Thermal−Electrical Character of in Situ Synthesized Polyimide-Grafted Carbon Nanofiber Composites

Abstract

Notwithstanding the success of polymer−carbon nanotube (CNT) nanocomposites, a solid understanding of the impact of external perturbations, including temperature and stress, on the electrical response, its reproducibility, and the subsequent relationship to the topology of the percolative morphology and molecular details of the CNT−CNT contact junction is not complete. Using an in situ synthesis approach, two series of polymide (CP2)−carbon nanofiber (CNF) composites are prepared with quantitatively (small-angle X-ray scattering) comparable CNF dispersions, but differing in the structure of the CNF−polymer interface.
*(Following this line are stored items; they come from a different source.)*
(** * Stack view: derived state, layout handlers and render instructions

    A shallow embedding of the [Stack] component of
    [src/views/Header/HeaderSegment.tsx] (the second module of that file,
    together with [getDefaultHeaderHeight] of the first one).

    Modelling conventions.
    - A JavaScript object that is compared with [===] carries its address:
      routes, descriptors, the [routes] array, the [descriptors] map and the
      scenes are records with a [*_ref] field, and [===] compares that field.
    - [Animated.Value] objects are mutable and live in a heap; a progress
      value is its location in that heap. [new Animated.Value (v)] allocates.
    - JavaScript numbers are exact rationals ([Qc]); NaN and the infinities
      are outside the model.
    - Objects used as dictionaries are finite maps over their own keys
      ([gmap string _]); [m[k]] is lookup, [undefined] is [None]. This is
      what the code does at every key that is not a property name of
      [Object.prototype]; see [plainKey] and [PlainObject] for the others.
    - Values the component only passes along (transition specs, interpolator
      functions, gesture settings) are modelled by their address.
    - React merges the object returned by [getDerivedStateFromProps] or given
      to [setState] into the state: that object is a [StateUpdate]. *)

From Stdlib Require Import ZArith QArith Qcanon String List Bool.
From stdpp Require Import base option gmap strings list fin_maps.

Local Open Scope string_scope.

(** ** Numbers *)

Abbreviation number := Qc (only parsing).

(** [x === y] on the numbers of the model, which are the finite ones: [NaN],
    the one number that is not [===] to itself, is not among them. *)
Definition number_eqb (x y : number) : bool := Qeq_bool x y.

(** JavaScript truthiness of a number: every number but zero. *)
Definition number_truthy (x : number) : bool := negb (number_eqb x 0%Qc).

(** [a || b] where [a] is a number or [undefined]. *)
Definition number_or (a : option number) (b : number) : number :=
  match a with
  | Some x => if number_truthy x then x else b
  | None => b
  end.

(** [a[i]] on an array: [undefined] outside [0 .. length - 1]. *)
Definition js_index {A : Type} (a : list A) (i : Z) : option A :=
  if (i <? 0)%Z then None else a !! Z.to_nat i.

(** ** The heap of animated values and the allocator *)

Abbreviation loc := nat (only parsing).

Record Heap := mkHeap {
  next_value : loc;              (* next free address for an Animated.Value *)
  values : gmap loc Qc;          (* current number held by each value *)
  next_object : nat              (* next free address for a scene object *)
}.

Definition M (A : Type) : Type := Heap -> A * Heap.

#[global] Instance M_ret : MRet M := fun A a h => (a, h).

#[global] Instance M_bind : MBind M :=
  fun A B f m h => let (a, h') := m h in f a h'.

(** [new Animated.Value (v)] *)
Definition new_Animated_Value (v : number) : M loc :=
  fun h => (next_value h,
            {| next_value := S (next_value h);
               values := <[next_value h := v]> (values h);
               next_object := next_object h |}).

(** The address taken by an object literal. *)
Definition new_object : M nat :=
  fun h => (next_object h,
            {| next_value := next_value h;
               values := values h;
               next_object := S (next_object h) |}).

(** [array.reduce (f, acc)] with an effectful callback. *)
Fixpoint reduce {A B : Type} (f : B -> A -> M B) (a : list A) (acc : B) : M B :=
  match a with
  | [] => mret acc
  | curr :: rest => acc' ← f acc curr; reduce f rest acc'
  end.

(** [array.map ((x, index) => ...)] with an effectful callback, from [index]. *)
Fixpoint map_from {A B : Type} (f : A -> nat -> M B) (a : list A) (index : nat)
  : M (list B) :=
  match a with
  | [] => mret []
  | x :: rest =>
      y ← f x index; ys ← map_from f rest (S index); mret (y :: ys)
  end.

(** [const ANIMATED_ONE = new Animated.Value (1)], allocated when the module
    is loaded: it is the first value of the heap. *)
Definition ANIMATED_ONE : loc := 0%nat.

Definition initial_heap : Heap :=
  {| next_value := 1; values := {[ ANIMATED_ONE := 1%Qc ]}; next_object := 0 |}.

(** ** Animated nodes: the part of the animation library [render] uses *)

Inductive AnimatedNode :=
| Num (n : number)                       (* a plain number *)
| Val (v : loc)                          (* an Animated.Value *)
| Undefined                              (* an operand that is undefined *)
| Eq (a b : AnimatedNode)                (* eq (a, b) *)
| Cond (c t e : AnimatedNode).           (* cond (c, t, e) *)

(** The number a node evaluates to in a heap: [eq] gives 1 or 0, and [cond]
    takes its second argument when the condition is not 0. *)
Fixpoint eval (vs : gmap loc Qc) (n : AnimatedNode) : option Qc :=
  match n with
  | Num x => Some x
  | Val v => vs !! v
  | Undefined => None
  | Eq a b =>
      match eval vs a, eval vs b with
      | Some x, Some y => Some (if number_eqb x y then 1%Qc else 0%Qc)
      | _, _ => None
      end
  | Cond c t e =>
      match eval vs c with
      | Some x => if number_truthy x then eval vs t else eval vs e
      | None => None
      end
  end.

(** ** Imported values *)

Record Layout := mkLayout { width : Qc; height : Qc }.

Record EdgeInsets := mkInsets { top : Qc; right : Qc; bottom : Qc; left : Qc }.

(** Objects and functions that are only handed on, by address. *)
Definition TransitionSpec := nat.
Definition CardStyleInterpolator := nat.
Definition HeaderStyleInterpolator := nat.
Definition GestureDirection := nat.
Definition GestureResponseDistance := nat.

Module TransitionPreset.
Record t := mk {
  gestureDirection : GestureDirection;
  transitionSpec : TransitionSpec;
  cardStyleInterpolator : CardStyleInterpolator;
  headerStyleInterpolator : HeaderStyleInterpolator
}.
End TransitionPreset.

(** The [header] option: unset, [null], or a render function. *)
Inductive HeaderOption := header_undefined | header_null | header_function.

(** The options [Stack] reads; an unset option is [None]. *)
Module Options.
Record t := mk {
  animationEnabled : option bool;
  header : HeaderOption;
  headerShown : option bool;
  headerTransparent : option bool;
  cardTransparent : option bool;
  cardShadowEnabled : option bool;
  cardOverlayEnabled : option bool;
  gestureResponseDistance : option GestureResponseDistance;
  gestureDirection : option GestureDirection;
  transitionSpec : option TransitionSpec;
  cardStyleInterpolator : option CardStyleInterpolator;
  headerStyleInterpolator : option HeaderStyleInterpolator;
  gestureVelocityImpact : option Qc
}.

(** [{}] *)
Definition empty : t :=
  mk None header_undefined None None None None None None None None None None
     None.
End Options.

(** How a call ends: with a value, or by throwing (reading a property of
    [undefined] throws a [TypeError]). *)
Inductive completion (A : Type) :=
| Normal (a : A)
| TypeError.
Arguments Normal {A} a.
Arguments TypeError {A}.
Amino-functionalized CNFs (FCNFs) enable direct formation of CP2 grafts onto the CNFs, whereas pristine CNFs (PCNFs) result in a relatively weak interface between the carbon nanofiber and CP2 matrix. In general, low-frequency ac impedance measurements are well described by the percolation bond model, yielding a percolation threshold below 1 vol % (0.24 and 0.68 vol % for PCNF−CP2 and FCNF−CP2, respectively). However, the design of the interface is determined to be crucial for controlling the electrical behavior in four substantial ways: magnitude of the limiting conductivity, linearity of the I−V response, magnitude and direction of temperature-dependent resistivity, and reproducibility of the absolute value of the resistivity with thermal cycling. These observations are consistent with a direct CNF−CNF contact limiting transport in the PCNF−CP2 system, where the CP2 grafts onto the FCNF from a dielectric layer, limiting transport within the FCNF−CP2 system. Furthermore, the grafted CP2 chains on the FCNF reduce local polymer dewetting at the CNF surfaces when the temperature exceeds the CP2 glass transition. This appears to stabilize the structure of the percolation network and associated conductivity. The general behavior of these interfacial extremes (pristine and fully functionalized CNFs) set important bounds on the design of interface modification for CNFs when the intended use is for electrical performance at elevated temperatures or under extreme current loads.